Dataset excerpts
◇ ◇ ◇
Lemma lowest_bit p : exists k m, 0 <= k /\ 0 <= m /\ Zpos p = (2 * m + 1) * 2 ^ k /\ Z.land (Zpos p) (- Zpos p) = 2 ^ k.
Proof.
  induction p as [q _|q (k & m & Hk & Hm & Hq & Hl)|].
  - exists 0, (Zpos q). split_and!; [lia|lia|lia|]. replace (- Zpos q~1) with (2 * (- Zpos q - 1) + 1) by lia.
    replace (Zpos q~1) with (2 * Zpos q + 1) by lia. rewrite land_odd. replace (- Zpos q - 1) with (Z.lnot (Zpos q)) by (unfold Z.lnot; lia).
    by rewrite Z.land_lnot_diag.
  - exists (k + 1), m. rewrite Z.pow_add_r by lia. change (2 ^ 1) with 2. split_and!; [lia|done|lia|].
    replace (- Zpos q~0) with (2 * - Zpos q) by lia. replace (Zpos q~0) with (2 * Zpos q) by lia. rewrite land_even, Hl. lia.
  - exists 0, 0. done.
Qed.

Lemma shard_tag_spec x : 0 < x < 2 ^ 64 -> exists k m, 0 <= k /\ 0 <= m /\ x = (2 * m + 1) * 2 ^ k /\ shard_tag x = 2 ^ k.
Proof.
  intros Hx. destruct x as [|p|p]; try lia. destruct (lowest_bit p) as (k & m & Hk & Hm & Hp & Hl). exists k, m. split_and!; try done.
  unfold shard_tag, uint64. rewrite <- Hl, <- Z.land_ones by lia. rewrite (Z.land_comm (- Zpos p)), Z.land_assoc.
  rewrite (Z.land_ones (Zpos p) 64), Z.mod_small by lia. done.
Qed.

(** A shard is the middle of its range, which lies in the address space. *)
Lemma shard_range x : 0 < x < 2 ^ 64 -> 0 < shard_tag x <= x /\ x + shard_tag x <= 2 ^ 64.
Proof.
  intros Hx. destruct (shard_tag_spec x Hx) as (k & m & Hk & Hm & He & ->).
  pose proof (Z.pow_pos_nonneg 2 k ltac:(lia) Hk) as Hp. assert (k < 64) as Hk64.
  { destruct (Z.lt_ge_cases k 64) as [|Hge]; [done|]. pose proof (Z.pow_le_mono_r 2 64 k ltac:(lia) Hge). nia. }
  assert (2 ^ 64 = 2 ^ (64 - k) * 2 ^ k) as H64 by (rewrite <- Z.pow_add_r by lia; f_equal; lia).
  rewrite H64 in *. split; [nia|]. assert (2 * m + 1 < 2 ^ (64 - k)) by nia. rewrite He. nia.
Qed.
(** Projections of what a method call leaves behind. *)
Definition state_of {A : Type} (r : Viz * list Event * Outcome A) : Viz :=
  fst (fst r).
Definition trace_of {A : Type} (r : Viz * list Event * Outcome A) : list Event :=
  snd (fst r).
Definition outcome_of {A : Type} (r : Viz * list Event * Outcome A) : Outcome A :=
  snd r.

(** [seq[i]], raising [IndexError] out of range. *)
Definition subscript {A : Type} (l : list A) (i : Z) : M A :=
  match Py.index l i with
  | Some a => ret a
  | None => raise IndexError
  end.

(** [self.trajectory], which supports [len] and subscripting only when it
    is not [None]. *)
Definition the_trajectory : M Array :=
  s <- get ;;
  match trajectory s with
  | Some traj => ret traj
  | None => raise TypeError
  end.

(** [self.torques] and [self.errors], which are subscripted in the same
    way. *)
Definition the_torques : M Array :=
  s <- get ;;
  match torques s with
  | Some a => ret a
  | None => raise TypeError
  end.

Definition the_errors : M Array :=
  s <- get ;;
  match errors s with
  | Some a => ret a
  | None => raise TypeError
  end.

(** [a[:, i]]: column [i] of a two-dimensional array, an [IndexError] when
    the array has no such column (negative [i] counts from the last
    column). *)
Definition column (a : Array) (i : Z) : M (list float) :=
  let n := Z.of_nat (ncols a) in
  if (0 <=? i) && (i <? n) then
    ret (map (fun r => nth (Z.to_nat i) r 0%float) (rows a))
  else if (- n <=? i) && (i <? 0) then
    ret (map (fun r => nth (Z.to_nat (n + i)) r 0%float) (rows a))
  else raise IndexError.

(** What [time.sleep(d)] raises, if anything.  CPython turns the duration
    into a 64-bit count of nanoseconds, rounding away from zero: a NaN is a
    [ValueError], a count outside [-2^63, 2^63) an [OverflowError], and a
    negative count a [ValueError]. *)
Definition sleep_error (d : float) : option Exn :=
  if PrimFloat.is_nan d then Some ValueError
  else
    let ns := PrimFloat.mul d 1e9%float in
    if PrimFloat.leb (-9223372036854775808)%float ns
       && PrimFloat.ltb ns 9223372036854775808%float
    then if PrimFloat.ltb ns 0%float then Some ValueError else None
    else Some OverflowError.

(** [time.sleep(d)]. *)
Definition time_sleep (d : float) : M unit :=
  match sleep_error d with
  | Some e => raise e
  | None => call (Sleep d)
  end.

(** [self.dt / self.speed], [speed] being a Python float: a Python float
    divided by zero is a [ZeroDivisionError]; a numpy scalar divided by zero
    is the IEEE quotient (with a warning). *)
Definition step_duration (d : Number) (v : float) : Outcome float :=
  match d with
  | PyFloat x =>
      if PrimFloat.eqb v 0%float then Raised ZeroDivisionError
      else Returned (PrimFloat.div x v)
  | NpFloat x => Returned (PrimFloat.div x v)
  end.

(** [for x in xs: body(x)]. *)
Fixpoint for_each {A : Type} (xs : list A) (body : A -> M unit) : M unit :=
  match xs with
  | [] => ret tt
  | x :: xs' => body x ;; for_each xs' body
  end.

(** ** The visualizer's methods *)

(** [__init__]: the fields before any run is added.  The gain sliders are
    read by no method and are left out. *)
Definition init : Viz :=
  {| is_playing := false;
     trajectory := None; torques := None; errors := None; times := None;
     current_idx := 0;
     dt := default_dt;
     speed := 1%float;
     runs := [];
     plot_handles := [];
     dropdown_options := ["<no runs available>"];
     dropdown_value := "<no runs available>";
     play_btn_name := "Play" |}.

(** [range(6)]. *)
Definition range6 : list Z := [0; 1; 2; 3; 4; 5].

(** [self.plot_handles.append(self.server.gui.add_plotly(figure=fig,
    aspect=1.5))]. *)
Definition add_plot (title : string) : M unit :=
  call (AddPlotly title) ;;
  s <- get ;;
  assign (set_plot_handles (plot_handles s ++ [title])).

(** [update_plots(name)]: drop the old plots (a failing [remove] is
    swallowed), then, when a trajectory is loaded, build and add the three
    figures in turn.  Each trace of a figure takes a column of the loaded
    array; a figure is added once all its traces are built. *)
Definition update_plots (name : string) : M unit :=
  s <- get ;;
  for_each (plot_handles s) (fun h => call (RemovePlot h)) ;;
  assign (set_plot_handles []) ;;
  s <- get ;;
  match trajectory s with
  | None => ret tt
  | Some _ =>
      for_each range6
        (fun i => a <- the_trajectory ;; _ <- column a i ;; ret tt) ;;
      add_plot (String.append name ": Joint Angles") ;;
      for_each range6
        (fun i => a <- the_torques ;; _ <- column a i ;; ret tt) ;;
      add_plot (String.append name ": Joint Torques") ;;
      a <- the_errors ;;
      _ <- column a 0 ;;
      a <- the_errors ;;
      _ <- column a 1 ;;
      add_plot (String.append name ": Tracking Errors")
  end.
(** * blogger_bot_project: the chat handlers, embedded and verified

    Two programs live in the repository.

    - [TeleBot] embeds the handlers of [src/bot.py] (pyTelegramBotAPI):
      [send_welcome], [callback_query], [process_movie_request] and
      [process_movie_rating_request].  [src/utils.py] holds a second copy of
      the same four handlers; it differs only in handing the bot and the
      pyrogram client to the upload helpers, which the embedding takes as
      parameters anyway.
    - [Blogger] embeds [src/main.py] (python-telegram-bot and the Google
      client): [authenticate_google_account], [authenticate] and
      [post_to_blogger].

    Handlers are stateful and may raise, so they are written in a small
    state-and-exception monad over an explicit world: what the transport
    delivered, what was logged, which external adapters were called, and the
    stores the code keeps.  The external services (movie API, clock, file
    transfer, OAuth, Blogger) are Section variables. *)

From Stdlib Require Import String Ascii List ZArith Lia Bool.
From stdpp Require Import base option list gmap strings.
Import ListNotations.

#[local] Open Scope string_scope.
#[local] Open Scope list_scope.

(** ** Python values shared by the two programs *)

(** The exceptions the handlers can meet.  All of them derive from Python's
    [Exception], so a bare [except Exception] catches every one. *)
Inductive exn : Type :=
| HttpError (rendered : string)   (* googleapiclient.errors.HttpError *)
| KeyError (key : string)         (* d[k] on a dict without k *)
| NameError (name : string)       (* a global name that is not bound *)
| ApiException (rendered : string) (* the chat transport refused a call *)
| OtherError (rendered : string). (* any other subclass of Exception *)

(** [str(e)], as an f-string renders the exception. *)
Definition exn_str (e : exn) : string :=
  match e with
  | HttpError r => r
  | KeyError k => "'" +:+ k +:+ "'"
  | NameError n => "name '" +:+ n +:+ "' is not defined"
  | ApiException r => r
  | OtherError r => r
  end.

Definition is_HttpError (e : exn) : bool :=
  match e with HttpError _ => true | _ => false end.

Inductive result (A : Type) : Type :=
| Ok (a : A)
| Raise (e : exn).
Arguments Ok {A} a.
Arguments Raise {A} e.

(** A JSON object whose values are strings: a Python dict indexed with
    [d["key"]], which raises [KeyError] on a missing key. *)
Definition getitem (d : gmap string string) (k : string) : result string :=
  match d !! k with
  | Some v => Ok v
  | None => Raise (KeyError k)
  end.

(** Python's [s[n:]]. *)
Fixpoint string_drop (n : nat) (s : string) : string :=
  match n, s with
  | O, _ => s
  | S _, EmptyString => EmptyString
  | S n', String _ rest => string_drop n' rest
  end.

(** Truthiness of a Python [str]: only the empty string is falsy. *)
Definition str_truthy (s : string) : bool :=
  match s with EmptyString => false | _ => true end.

(** ** The state-and-exception monad *)

Definition M (W A : Type) : Type := W -> result A * W.

Definition ret {W A} (a : A) : M W A := fun w => (Ok a, w).

Definition raise {W A} (e : exn) : M W A := fun w => (Raise e, w).

Definition bind {W A B} (c : M W A) (k : A -> M W B) : M W B :=
  fun w =>
    match c w with
    | (Ok a, w') => k a w'
    | (Raise e, w') => (Raise e, w')
    end.

(** An adapter's outcome enters the monad as a return or a raise. *)
Definition lift {W A} (r : result A) : M W A := fun w => (r, w).

(** [try: body / except Exception as e: handler e]. *)
Definition try_except {W A} (body : M W A) (handler : exn -> M W A) : M W A :=
  fun w =>
    match body w with
    | (Ok a, w') => (Ok a, w')
    | (Raise e, w') => handler e w'
    end.

(** [try: body / except HttpError as e: handler e]: any other exception
    leaves the handler. *)
Definition try_except_HttpError {W A} (body : M W A) (handler : exn -> M W A)
  : M W A :=
  fun w =>
    match body w with
    | (Ok a, w') => (Ok a, w')
    | (Raise e, w') => if is_HttpError e then handler e w' else (Raise e, w')
    end.

Declare Scope py_scope.
Delimit Scope py_scope with py.
Notation "x <- c ;; k" := (bind c (fun x => k))
  (at level 100, c at next level, k at level 200, right associativity) : py_scope.
Notation "c ;;; k" := (bind c (fun _ => k))
  (at level 100, k at level 200, right associativity) : py_scope.
#[local] Open Scope py_scope.

(** The transport's fault script: each call to the chat API consumes the
    head; [Some e] makes that call raise [e], [None] (or an exhausted
    script) lets it through. *)
Definition fault_script : Type := list (option exn).

(** The next call to the transport will be delivered. *)
Definition deliverable (fs : fault_script) : Prop :=
  match fs with
  | Some _ :: _ => False
  | _ => True
  end.

(** * src/bot.py (and its copy src/utils.py) *)
Module TeleBot.

Record Message : Type := {
  message_id : Z;
  chat_id : Z;     (* message.chat.id *)
  text : string;   (* message.text *)
}.

Record CallbackQuery : Type := {
  id : string;          (* call.id *)
  data : string;        (* call.data *)
  message : Message;    (* call.message *)
}.

Record InlineKeyboardButton : Type := {
  label : string;
  callback_data : string;
}.

(** [telebot.types.InlineKeyboardMarkup]: the rows of the keyboard. *)
Record InlineKeyboardMarkup : Type := {
  row_width : nat;
  keyboard : list (list InlineKeyboardButton);
}.

(** [service_utils.chunks]: cut [l] into rows of [n] (fuel: the length). *)
Fixpoint chunks_aux {A} (fuel n : nat) (l : list A) : list (list A) :=
  match fuel, l with
  | _, [] => []
  | O, _ => [l]
  | S fuel', _ => take n l :: chunks_aux fuel' n (drop n l)
  end.

Definition chunks {A} (n : nat) (l : list A) : list (list A) :=
  match n with
  | O => [l]
  | _ => chunks_aux (length l) n l
  end.

(** [InlineKeyboardMarkup(row_width=n)]; the constructor's default is 3. *)
Definition new_markup (n : nat) : InlineKeyboardMarkup :=
  {| row_width := n; keyboard := [] |}.

(** [markup.add(b1, ..., bn)]: appends the buttons in rows of [row_width]. *)
Definition markup_add (mk : InlineKeyboardMarkup)
    (buttons : list InlineKeyboardButton) : InlineKeyboardMarkup :=
  {| row_width := row_width mk;
     keyboard := keyboard mk ++ chunks (row_width mk) buttons |}.

Definition buttons_of (mk : InlineKeyboardMarkup) : list InlineKeyboardButton :=
  concat (keyboard mk).

(** What the transport delivered. *)
Inductive Sent : Type :=
| ReplyTo (to : Message) (body : string) (reply_markup : option InlineKeyboardMarkup)
| SendMessage (chat : Z) (body : string) (parse_mode : option string)
    (reply_markup : option InlineKeyboardMarkup)
| AnswerCallbackQuery (query : string) (body : option string)
| SendDocument (chat : Z) (file : string) (file_name : string).

(** The functions [register_next_step_handler] is given. *)
Inductive StepHandler : Type :=
| process_movie_request_step
| process_movie_rating_request_step
| process_url_upload_step
| process_rename_step.

(** Calls to the external adapters, as they happen. *)
Inductive AdapterCall : Type :=
| get_current_time_call
| get_current_date_call
| get_movie_details_call (title : string)
| get_movie_rating_call (title : string)
| search_movies_call (title : string).

(** A downloaded file waiting for its naming decision. *)
Record PendingUpload : Type := {
  file_handle : string;
  original_name : string;
  extension : string;
}.

Record World : Type := {
  outbox : list Sent;                      (* delivered, oldest first *)
  log : list string;                       (* logger.error lines *)
  calls : list AdapterCall;                (* adapter calls, oldest first *)
  next_step : gmap Z (list StepHandler);   (* armed next-step handlers, by chat *)
  user_data : gmap Z PendingUpload;        (* the module's user_data dict *)
  faults : fault_script;
}.
(** * Foundry trace viewer: the trace-text parser and the search

    A shallow embedding of the parser of the trace viewer component
    ([parseTraceFile], [assignStackIds], [parseTraceLines]) and of its
    search ([handleSearch] with the nested [findMatches]).

    The repository holds three copies of the component.  The TypeScript
    copy and its JavaScript twin thread a global line counter through
    [parseTraceLines]; they are modelled at top level.  The copy in
    [src/App.tsx] has no such counter; the two functions that differ are
    modelled in the module [AppTsx].  The line classifier, the tree
    builder, the section split, the stack-id pass and the search are the
    same text in all three.

    JavaScript strings are sequences of UTF-16 code units; they are
    modelled as lists of code units ([N]).  Trace objects are mutable and
    shared by reference between the root list, the parser's stack, the
    [children] arrays and the [parent] links, so they live in an explicit
    store: a list of records addressed by allocation index.  Recursion
    that follows the store is bounded by a fuel argument, and the
    theorems show that enough fuel always gives a result. *)

From Stdlib Require Import NArith Ascii String.
From stdpp Require Import base tactics option list numbers pretty sorting.

Local Open Scope N_scope.
Local Open Scope nat_scope.

(** ** Strings *)

Abbreviation jsstring := (list N).

(** An ASCII literal as a JavaScript string. *)
Definition str (s : string) : jsstring :=
  N_of_ascii <$> list_ascii_of_string s.

(** [WhiteSpace] and [LineTerminator] of ECMAScript: what [\s] matches and
    what [String.prototype.trim] removes. *)
Definition is_space (c : N) : bool :=
  ((9 <=? c) && (c <=? 13) || (c =? 32) || (c =? 0xA0) || (c =? 0x1680)
   || (0x2000 <=? c) && (c <=? 0x200A)
   || (c =? 0x2028) || (c =? 0x2029) || (c =? 0x202F) || (c =? 0x205F)
   || (c =? 0x3000) || (c =? 0xFEFF))%N.

(** What [.] does not match (no [s] flag). *)
Definition is_line_terminator (c : N) : bool :=
  ((c =? 10) || (c =? 13) || (c =? 0x2028) || (c =? 0x2029))%N.

(** The box-drawing characters of the glyph class (vertical bar, tee,
    corner), the dash and the arrow of return lines. *)
Definition glyph_bar : N := 0x2502%N.
Definition glyph_tee : N := 0x251C%N.
Definition glyph_corner : N := 0x2514%N.
Definition glyph_dash : N := 0x2500%N.
Definition arrow_left : N := 0x2190%N.

Definition is_glyph (c : N) : bool :=
  ((c =? glyph_bar) || (c =? glyph_tee) || (c =? glyph_corner))%N.
Definition is_dash (c : N) : bool := (c =? glyph_dash)%N.

(** [[A-Za-z0-9_]] *)
Definition is_ident (c : N) : bool :=
  ((65 <=? c) && (c <=? 90) || (97 <=? c) && (c <=? 122)
   || (48 <=? c) && (c <=? 57) || (c =? 95))%N.

Fixpoint take_while (p : N → bool) (s : jsstring) : jsstring :=
  match s with
  | c :: s' => if p c then c :: take_while p s' else []
  | [] => []
  end.

Fixpoint drop_while (p : N → bool) (s : jsstring) : jsstring :=
  match s with
  | c :: s' => if p c then drop_while p s' else s
  | [] => []
  end.

(** [s.trim()] *)
Definition trim (s : jsstring) : jsstring :=
  reverse (drop_while is_space (reverse (drop_while is_space s))).

(** [s.startsWith(p)], used to match literal text at a position. *)
Fixpoint starts_with (p s : jsstring) : bool :=
  match p, s with
  | [], _ => true
  | a :: p', b :: s' => (a =? b)%N && starts_with p' s'
  | _ :: _, [] => false
  end.

(** [s.includes(p)] *)
Fixpoint includes (s p : jsstring) : bool :=
  starts_with p s ||
  match s with
  | [] => false
  | _ :: s' => includes s' p
  end.

(** [s.split('\n')] *)
Fixpoint split_lines (s : jsstring) : list jsstring :=
  match s with
  | [] => [[]]
  | c :: s' =>
      if (c =? 10)%N then [] :: split_lines s'
      else match split_lines s' with
           | l :: ls => (c :: l) :: ls
           | [] => [[c]]
           end
  end.

(** Template-literal rendering of a line number. *)
Definition num_to_string (n : nat) : jsstring := str (pretty n).

(** ** The line classifier (first half of the loop body of
    [parseTraceLines]) *)

(** The match of the indentation pattern on a line: anchored at the start,
    white space, then any number of groups made of one glyph, an optional
    dash and white space.  Every quantifier is greedy and nothing follows
    the outer star, so the matcher never backtracks: it consumes white
    space, and a glyph, and a dash when it directly follows a glyph, for as
    long as it can.  [after_glyph] records
    that the previous character was a glyph, the only place where the
    optional dash is admitted. *)
Fixpoint indent_scan (after_glyph : bool) (s : jsstring) : jsstring :=
  match s with
  | [] => []
  | c :: s' =>
      if is_space c then c :: indent_scan false s'
      else if is_glyph c then c :: indent_scan true s'
      else if after_glyph && is_dash c then c :: indent_scan false s'
      else []
  end.

Definition indentMatch (line : jsstring) : jsstring := indent_scan false line.

(** The number of glyph matches in [indentPart] (zero when there is none). *)
Definition glyph_count (indentPart : jsstring) : nat :=
  length (filter (λ c, is_glyph c = true) indentPart).

(** The argument part of the call pattern, after the opening parenthesis:
    lazily any characters but line terminators, then a closing parenthesis. *)
Fixpoint closes (s : jsstring) : bool :=
  match s with
  | [] => false
  | c :: s' =>
      if (c =? 41)%N then true
      else if is_line_terminator c then false
      else closes s'
  end.
(** C3, counterexample.  In [far_mesh] every coordinate is a finite double
    and the midline landmarks are present.  The reflection of landmark 2 is
    at a squared distance of at least [2^1200] from every landmark, each
    computed squared distance is [Infinity], [d < bestDist] is never true
    and [map[2]] is the initial [-1]: not the index of any landmark, while
    index 0 is mapped to an index. *)
Lemma calculateSymmetryMap_unmatched :
  forallb Float64.finite_point Meshes.far_mesh = true
  ∧ is_Some (Meshes.far_mesh !! 10) ∧ is_Some (Meshes.far_mesh !! 152)
  ∧ is_Some (Meshes.far_mesh !! 168)
  ∧ ∃ m, Float64.calculateSymmetryMap Meshes.far_mesh = Some m
         ∧ m !! 2 = Some (-1)%Z
         ∧ m !! 0 = Some 0%Z
         ∧ ¬ ∃ j : nat, m !! 2 = Some (Z.of_nat j).
Proof.
  split; [vm_compute; reflexivity|].
  split; [by eexists|]. split; [by eexists|]. split; [by eexists|].
  exists (Float64.fill_map Meshes.far_mesh
            (plane_point Meshes.forehead Meshes.chin Meshes.origin)
            (unit_normal Meshes.forehead Meshes.chin Meshes.nose_tip)
            0 Meshes.far_mesh ∅).
  split; [reflexivity|].
  assert (H2 : Float64.fill_map Meshes.far_mesh
                 (plane_point Meshes.forehead Meshes.chin Meshes.origin)
                 (unit_normal Meshes.forehead Meshes.chin Meshes.nose_tip)
                 0 Meshes.far_mesh ∅ !! 2
               = Some (-1)%Z) by (vm_compute; reflexivity).
  split; [exact H2|]. split; [vm_compute; reflexivity|].
  intros [j Hj]. rewrite H2 in Hj. injection Hj as Hj. lia.
Qed.

(** C7.  When any of the three midline landmarks (10, 152, 168) is absent,
    [calculateSymmetryMap] returns normally with the empty map: no
    correspondence is recorded and no fallback plane is tried. *)
Theorem calculateSymmetryMap_missing_midline (landmarks : list Float64.Point3D) :
  landmarks !! 10 = None ∨ landmarks !! 152 = None ∨ landmarks !! 168 = None →
  Float64.calculateSymmetryMap landmarks = Some ∅.
Proof.
  intros H. unfold Float64.calculateSymmetryMap.
  destruct (landmarks !! 10), (landmarks !! 152), (landmarks !! 168);
    try reflexivity.
  destruct H as [H|[H|H]]; discriminate H.
Qed.

Lemma calculateSymmetryMap_missing_midline_witness :
  Float64.calculateSymmetryMap (replicate 160 Meshes.origin) = Some ∅.
Proof.
  apply calculateSymmetryMap_missing_midline. right; right. reflexivity.
Defined.
(** The key under which [print_summary] counts a record. *)
Definition extension_of (f : FileInfo) : string :=
  PyStr.lower (splitext_ext (filename f)).

(** The rows of a written report. *)
Definition content_rows (c : FileContent) : list FileInfo :=
  match c with
  | CsvContent _ rows => rows
  | JsonContent rows => rows
  end.

(** A world in which the group cannot be resolved. *)
Definition unresolved_env (e : exn) : Env :=
  {| connect_outcome := None;
     is_user_authorized_outcome := Ok true;
     start_outcome := None;
     get_entity_outcome := fun _ => Raise e;
     iter_messages_outcome := fun _ _ => ([], None);
     disconnect_outcome := None;
     open_outcome := fun _ => None |}.

(** A world in which the channel yields [history] and the iteration then
    fails with [e]. *)
Definition interrupted_env (history : list Telethon.Message) (e : exn) : Env :=
  {| connect_outcome := None;
     is_user_authorized_outcome := Ok false;
     start_outcome := None;
     get_entity_outcome :=
       fun _ => Ok {| Telethon.title := Some (PyStr "Channel") |};
     iter_messages_outcome := fun _ _ => (history, Some e);
     disconnect_outcome := None;
     open_outcome := fun _ => None |}.

(** A world in which no file can be opened for writing. *)
Definition readonly_env (history : list Telethon.Message) (e : exn) : Env :=
  {| connect_outcome := None;
     is_user_authorized_outcome := Ok true;
     start_outcome := None;
     get_entity_outcome :=
       fun _ => Ok {| Telethon.title := Some (PyStr "Channel") |};
     iter_messages_outcome := fun _ _ => (history, None);
     disconnect_outcome := None;
     open_outcome := fun _ => Some e |}.

(** ** The classifier over any lowering of text *)



(** The letter U+2102, double-struck capital C: an upper-case letter
    (category Lu) for which Unicode has no lower-case form, so that
    [str.lower] leaves it as it is. *)
Definition double_struck_capital_c : string :=
  String (ascii_of_nat 226) (String (ascii_of_nat 132)
    (String (ascii_of_nat 130) EmptyString)).

(** * Properties *)

(** ** The primitives on sample inputs *)

Example lower_sample : PyStr.lower "Setup.EXE" = "setup.exe".
Proof. reflexivity. Qed.

Example endswith_sample :
  PyStr.endswith "a.zip" ".zip" = true /\ PyStr.endswith "zip" ".zip" = false /\
  PyStr.endswith "a.zip" "" = true.
Proof. repeat split. Qed.

Example replace_sample :
  PyStr.replace "a.csv.csv" ".csv" ".json" = "a.json.json" /\
  PyStr.replace "x.cs.csvv" ".csv" ".json" = "x.cs.jsonv".
Proof. split; reflexivity. Qed.

Example str_of_int_sample :
  PyStr.str_of_int 42 = "42" /\ PyStr.str_of_int 0 = "0" /\
  PyStr.str_of_int (-7) = "-7".
Proof. repeat split. Qed.

Example round_mb_sample :
  round_mb_hundredths 1048576 = 100%Z /\ round_mb_hundredths 131072 = 12%Z /\
  round_mb_hundredths 393216 = 38%Z /\ round_mb_hundredths 2048 = 0%Z.
Proof. repeat split. Qed.

Example splitext_sample :
  splitext_ext "a.tar.gz" = ".gz" /\ splitext_ext ".bashrc" = "" /\
  splitext_ext "dir.d/file" = "" /\ splitext_ext "dir/..x" = "" /\
  splitext_ext "name." = ".".
Proof. repeat split. Qed.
◇ ◇ ◇
▶ _WHAT IS REQUIRED_: Check the records above and copy each line that has the string "distance".

▶ _OUTPUT FOR THIS EXERCISE_:
    at a squared distance of at least [2^1200] from every landmark, each
    computed squared distance is [Infinity], [d < bestDist] is never true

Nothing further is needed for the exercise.